(Collected data)

(** Rounding a positive mantissa whose top bit lies above [emin] does
    not lose the top bit: the result is not zero. *)
Lemma binary_round_aux_lower (s : bool) (m e : Z) (l : location) :
  0 < m -> SpecFloat.emin prec emax < Zdigits2 m + e ->
  match binary_round_aux prec emax s m e l with
  | S754_finite _ m' e' => Zdigits2 m + e <= Zdigits2 (Zpos m') + e'
  | S754_infinity _ => True
  | _ => False
  end.
Proof.
  intros Hm Hemin. unfold binary_round_aux.
  pose proof (Zdigits2_pos m Hm) as Hd.
  destruct (shr_fexp_spec prec emax m e l ltac:(lia)) as [He1 Hm1].
  destruct (shr_fexp prec emax m e l) as [mrs1 e1]. cbn [fst snd] in He1, Hm1.
  set (m1 := round_nearest_even (shr_m mrs1) (loc_of_shr_record mrs1)).
  assert (0 <= e1 - e < Zdigits2 m) as Hn1
      by (unfold SpecFloat.fexp in He1; lia).
  destruct (Zdigits2_shiftr_lb m (e1 - e) Hm Hn1) as [Hs1 Hd1].
  rewrite <- Hm1 in Hs1, Hd1.
  pose proof (round_nearest_even_bounds (shr_m mrs1) (loc_of_shr_record mrs1)) as Hr.
  fold m1 in Hr.
  assert (0 < m1) as Hm1' by lia.
  pose proof (Zdigits2_mono (shr_m mrs1) m1 ltac:(lia)) as Hmono.
  pose proof (Zdigits2_pos m1 Hm1') as Hdm1.
  destruct (shr_fexp_spec prec emax m1 e1 loc_Exact ltac:(lia)) as [He2 Hm2].
  destruct (shr_fexp prec emax m1 e1 loc_Exact) as [mrs2 e2].
  cbn [fst snd] in He2, Hm2.
  assert (0 <= e2 - e1 < Zdigits2 m1) as Hn2
      by (unfold SpecFloat.fexp in He2; lia).
  destruct (Zdigits2_shiftr_lb m1 (e2 - e1) Hm1' Hn2) as [Hs2 Hd2].
  rewrite <- Hm2 in Hs2, Hd2.
  destruct (shr_m mrs2) as [|m2|m2] eqn:Em2; [lia | | lia].
  destruct (e2 <=? emax - prec); [lia | exact I].
Qed.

• PROBLEM TO SOLVE:
Among the lines above, count those containing the string "emax"; please give the count alone.

• SOLVED EXERCISE:
7